A team led by famed Harvard Medical School anti-aging researcher David Sinclair has just published a paper that shows a mix of chemicals are capable of reversing cellular aging… in just four days.

If it sounds too good to be true, it could well be. So far the evidence is only in human cells in the lab – we're a long way from testing this on animal models, and even further from trials in humans.

But the premise, at least, is very intriguing, even if rolling back the clock in single cell lines is a far cry from showing that it is possible to improve age-related health factors in living animals.

"We identify six chemical cocktails, which, in less than a week and without compromising cellular identity, restore a youthful genome-wide transcript profile and reverse transcriptomic age," Sinclair and a team of 17 other researchers write in the journal Aging.

"Thus, rejuvenation by age reversal can be achieved, not only by genetic, but also chemical means."

Three microscope images of cells
Old human skin cells (left) versus skin cells that have been treated with rejuvenating chemicals.
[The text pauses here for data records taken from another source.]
(** * claude-learning-assistant: the cache, the budget tracker, the
    conversation history and the request pipeline

    A shallow embedding of [config.js], [src/core/cache-manager.js],
    [src/core/token-tracker.js], [src/core/conversation-manager.js],
    [src/services/clever-assistant.js], and of the assistant and the chat
    routes of [src/server/server.js] and [src/server/routes/chat.js].

    Conventions.
    - Every method becomes a function from the object's state to a result and
      the new state.  [Date.now()] is an argument [now] of the operation that
      reads it (milliseconds, an integer).
    - A JavaScript [Map] keeps its entries in insertion order and
      [CacheManager.save] / [CacheManager.load] depend on that order, so a
      [Map] is an association list ([JsMap]).
    - Logging ([logger.info] and friends) has no effect on the state that is
      modelled and is left out. *)

From Stdlib Require Import List ZArith String Ascii Bool Lia.
From Stdlib Require Import DecimalString DecimalPos DecimalZ.
From Stdlib Require Import PrimFloat Floats.
From Stdlib Require Import Sorted.
Import ListNotations.

Set Warnings "-inexact-float".

Local Open Scope string_scope.
Local Open Scope list_scope.
Local Open Scope Z_scope.

(** ** JavaScript helpers *)

Module JS.

(** [x || d] on a number that may be missing: [undefined], [null] and [0]
    are falsy. *)
Definition num_or (x : option Z) (d : Z) : Z :=
  match x with
  | Some n => if n =? 0 then d else n
  | None => d
  end.

(** [x || d] on a string that may be missing: the empty string is falsy. *)
Definition str_or (x : option string) (d : string) : string :=
  match x with
  | Some "" => d
  | Some s => s
  | None => d
  end.

(** A value that may be [undefined] or [null]. *)
Inductive maybe (A : Type) : Type :=
| Undefined
| Null
| Val (a : A).

Arguments Undefined {A}.
Arguments Null {A}.
Arguments Val {A} a.

(** A number that the program only stores, hands on and prints (the sampling
    temperature): it is kept as the text [Number.prototype.toString] gives
    for it, which is the text [JSON.stringify] emits for a finite number
    ([NaN] and the infinities are written [null], see [Json.of_number]). *)
Definition NumberText := string.

(** The names of the properties that every object literal inherits from
    [Object.prototype]: reading one of them from a table written as an
    object literal gives a value that is not [undefined], although the
    table has no such row. *)
Definition inherited_names : list string :=
  [ "constructor"; "__defineGetter__"; "__defineSetter__"; "hasOwnProperty";
    "__lookupGetter__"; "__lookupSetter__"; "isPrototypeOf";
    "propertyIsEnumerable"; "toString"; "valueOf"; "__proto__";
    "toLocaleString" ].

Definition inherited (name : string) : bool :=
  existsb (String.eqb name) inherited_names.

(** How a call ends: with a value, or with an exception that reaches the
    caller. *)
Inductive completion (A : Type) : Type :=
| Return (a : A)
| Throw (message : string).

Arguments Return {A} a.
Arguments Throw {A} message.

(** Truthiness of a string value. *)
Definition truthy (s : string) : bool :=
  match s with
  | "" => false
  | _ => true
  end.

End JS.

(** ** SHA-256 ([crypto.createHash('sha256')], FIPS 180-4)

    Words are integers in [0, 2^32); a message is the list of the bytes of a
    string. *)

Module Sha256.

Definition w32 (x : Z) : Z := x mod 4294967296.

Definition add32 (x y : Z) : Z := w32 (x + y).

Definition rotr (n x : Z) : Z :=
  Z.lor (Z.shiftr x n) (w32 (Z.shiftl x (32 - n))).

Definition shr (n x : Z) : Z := Z.shiftr x n.

Definition not32 (x : Z) : Z := Z.lxor x 4294967295.

Definition Ch (x y z : Z) : Z :=
  Z.lxor (Z.land x y) (Z.land (not32 x) z).

Definition Maj (x y z : Z) : Z :=
  Z.lxor (Z.lxor (Z.land x y) (Z.land x z)) (Z.land y z).

Definition bigSigma0 (x : Z) : Z :=
  Z.lxor (Z.lxor (rotr 2 x) (rotr 13 x)) (rotr 22 x).

Definition bigSigma1 (x : Z) : Z :=
  Z.lxor (Z.lxor (rotr 6 x) (rotr 11 x)) (rotr 25 x).

Definition smallSigma0 (x : Z) : Z :=
  Z.lxor (Z.lxor (rotr 7 x) (rotr 18 x)) (shr 3 x).

Definition smallSigma1 (x : Z) : Z :=
  Z.lxor (Z.lxor (rotr 17 x) (rotr 19 x)) (shr 10 x).

(** The constants of FIPS 180-4 are the first 32 bits of the fractional
    parts of roots of the first primes: cube roots of the first 64 primes for
    [K], square roots of the first 8 primes for [H0]. *)
Definition is_prime (n : Z) : bool :=
  forallb (fun d => negb (n mod Z.of_nat d =? 0)) (seq 2 (Z.to_nat n - 2)).

Definition primes (count : nat) : list Z :=
  firstn count (filter is_prime (map Z.of_nat (seq 2 400))).

(** The largest [r] below [2^bits] above [acc] with [r ^ n <= x], bit by
    bit. *)
Fixpoint iroot (n : Z) (bits : nat) (x acc : Z) : Z :=
  match bits with
  | O => acc
  | S b =>
      let r := acc + 2 ^ Z.of_nat b in
      if r ^ n <=? x then iroot n b x r else iroot n b x acc
  end.

Definition frac_root32 (n p : Z) : Z :=
  w32 (iroot n 40 (p * 2 ^ (32 * n)) 0).

Definition K : list Z :=
  Eval vm_compute in map (frac_root32 3) (primes 64).

Definition H0 : list Z :=
  Eval vm_compute in map (frac_root32 2) (primes 8).

Definition bytes_of_string (s : string) : list Z :=
  map (fun a => Z.of_N (N_of_ascii a)) (list_ascii_of_string s).

(** The big-endian bytes of [x], [n] of them. *)
Fixpoint be_bytes (n : nat) (x : Z) : list Z :=
  match n with
  | O => []
  | S n' => be_bytes n' (Z.shiftr x 8) ++ [x mod 256]
  end.

(** Padding: a [0x80] byte, zero bytes up to 56 modulo 64, then the length of
    the message in bits on 8 bytes. *)
Definition pad (msg : list Z) : list Z :=
  let len := Z.of_nat (List.length msg) in
  let zeros := Z.to_nat ((55 - len) mod 64) in
  msg ++ [128] ++ repeat 0 zeros ++ be_bytes 8 (8 * len).

(** The big-endian words of a list of bytes. *)
Fixpoint words (fuel : nat) (bs : list Z) : list Z :=
  match fuel, bs with
  | S fuel', b0 :: b1 :: b2 :: b3 :: rest =>
      (b0 * 16777216 + b1 * 65536 + b2 * 256 + b3) :: words fuel' rest
  | _, _ => []
  end.

(** The message schedule, most recent word first: from [W(t-1) .. W(0)] to
    [W(t) .. W(0)]. *)
Definition extend (w : list Z) : list Z :=
  let w2 := nth 1 w 0 in
  let w7 := nth 6 w 0 in
  let w15 := nth 14 w 0 in
  let w16 := nth 15 w 0 in
  add32 (add32 (smallSigma1 w2) w7) (add32 (smallSigma0 w15) w16) :: w.

Fixpoint schedule (n : nat) (w : list Z) : list Z :=
  match n with
  | O => w
  | S n' => schedule n' (extend w)
  end.

Record Regs := mkRegs { ra : Z; rb : Z; rc : Z; rd : Z;
                        re : Z; rf : Z; rg : Z; rh : Z }.

Definition round (r : Regs) (kw : Z * Z) : Regs :=
  let t1 := add32 (add32 (add32 r.(rh) (bigSigma1 r.(re)))
                         (add32 (Ch r.(re) r.(rf) r.(rg)) (fst kw)))
                  (snd kw) in
  let t2 := add32 (bigSigma0 r.(ra)) (Maj r.(ra) r.(rb) r.(rc)) in
  {| ra := add32 t1 t2; rb := r.(ra); rc := r.(rb); rd := r.(rc);
     re := add32 r.(rd) t1; rf := r.(re); rg := r.(rf); rh := r.(rg) |}.

Definition regs_of (h : list Z) : Regs :=
  {| ra := nth 0 h 0; rb := nth 1 h 0; rc := nth 2 h 0; rd := nth 3 h 0;
     re := nth 4 h 0; rf := nth 5 h 0; rg := nth 6 h 0; rh := nth 7 h 0 |}.

Definition list_of (r : Regs) : list Z :=
  [ r.(ra); r.(rb); r.(rc); r.(rd); r.(re); r.(rf); r.(rg); r.(rh) ].

(** One 64-byte block, given as its 16 words. *)
Definition compress (h : list Z) (block : list Z) : list Z :=
  let w := rev (schedule 48 (rev block)) in
  let r := fold_left round (combine K w) (regs_of h) in
  map (fun p => add32 (fst p) (snd p)) (combine h (list_of r)).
The red blobs are proteins in the nucleus. The untreated old nuclei on the left are leaky, whereas the restored nuclei contain the proteins neatly. (J. -H. Yang, Harvard Medical School)

Taken out of a cell-level context, however, this amounts to a very bold claim, given how early in the process this research is. So it's no surprise there's already some controversy surrounding this paper. Let's break it down.

The study looked at the way cells lose information as they age - specifically epigenetic information.

As they get older, our cells go from having unlimited potential when we're embryos to differentiating into just one specific cell type, and eventually becoming senescent and running out of functionality.

In 2012, Shinya Yamanaka and Sir John B. Gurdon won a Nobel Prize for showing this process can actually be reversed. They found that turning on so-called Yamanaka factors (OCT4, SOX2, and KLF4) in mammals can turn adult cells back into induced pluripotent stem cells with unlimited potential.

A few years later, a team of researchers showed that even temporarily turning on these Yamanaka factors in mice made the rodents healthier.

Since then, the race has been on to apply the same thing in humans, but without turning cells cancerous – which is a risk when you give cells the ability to divide endlessly.

Sinclair's lab has already achieved promising early results and has been able to use Yamanka factors to restore vision in mice and monkeys with damaged optic nerves.

But all of that work involves gene therapy – introducing Yamanka factor genes using a virus – which is expensive, controversial, and not without complications.

The challenge is finding a way to achieve the same results using chemicals that could be turned into a drug or therapy – and this is what Sinclair is saying they've now done.

"Until recently, the best we could do was slow aging. New discoveries suggest we can now reverse it," says Sinclair.

"This process has previously required gene therapy, limiting its widespread use."

To figure this out, the team developed a system that distinguishes young cells from cells that are senescent.

Instead of just looking at genetic factors associated with aging, they also looked for real-time rates of nucleocytoplasmic protein compartmentalization (NCC) – as it turns out, old cells have leaky nuclear membranes.

Using this screening method, the team then showed that they could reverse rates of NCC in senescent human cells so that they resembled young cells again by using six different cocktails of chemicals.

Below is a graph showing the different cocktails (C 1 to 6) tested on old senescent cells compared to a quiescent cell, which acts as a control, compared to data on biological aging from rodents and other human cells. Age is plotted on the vertical axis.

Graph showing how biological age was reduced using the cocktails C 1-6 compared to aging signatures from rodent data (left) and human cells (right). (Sinclair et al., Aging, 2023)

The team is keeping the recipe of these cocktails to themselves for now, although Sinclair has said on Twitter they've since found more than the six in the paper.

The controversy over the study isn't really the study itself, but the claim that they've found some kind of anti-aging elixir when, in reality, no animal models have been tested as yet.

"This new discovery offers the potential to reverse aging with a single pill, with applications ranging from improving eyesight to effectively treating numerous age-related diseases," Sinclair said in a press release.

But while researchers say the new technique developed for screening the cells has promise, it's way too early to be jumping to those conclusions.

Biogerontologist Matt Kaeberlein who leads a lab at the University of Washington Medical Center has spoken out to the Daily Mail and on Twitter about the risks of overstating this research.


"This is a preliminary report of a new screening method in one cell line using indirect measures of epigenetic state. There is no evidence here for reprogramming in a tissue, organ, or whole animal," wrote Kaeberlein on Twitter.

Still, with many of us now living longer than ever, researchers are always going to be looking for ways to help us stay healthy for longer, and this may well be an important first step. We just need to take it with a big grain of salt.

The research has been published in Aging.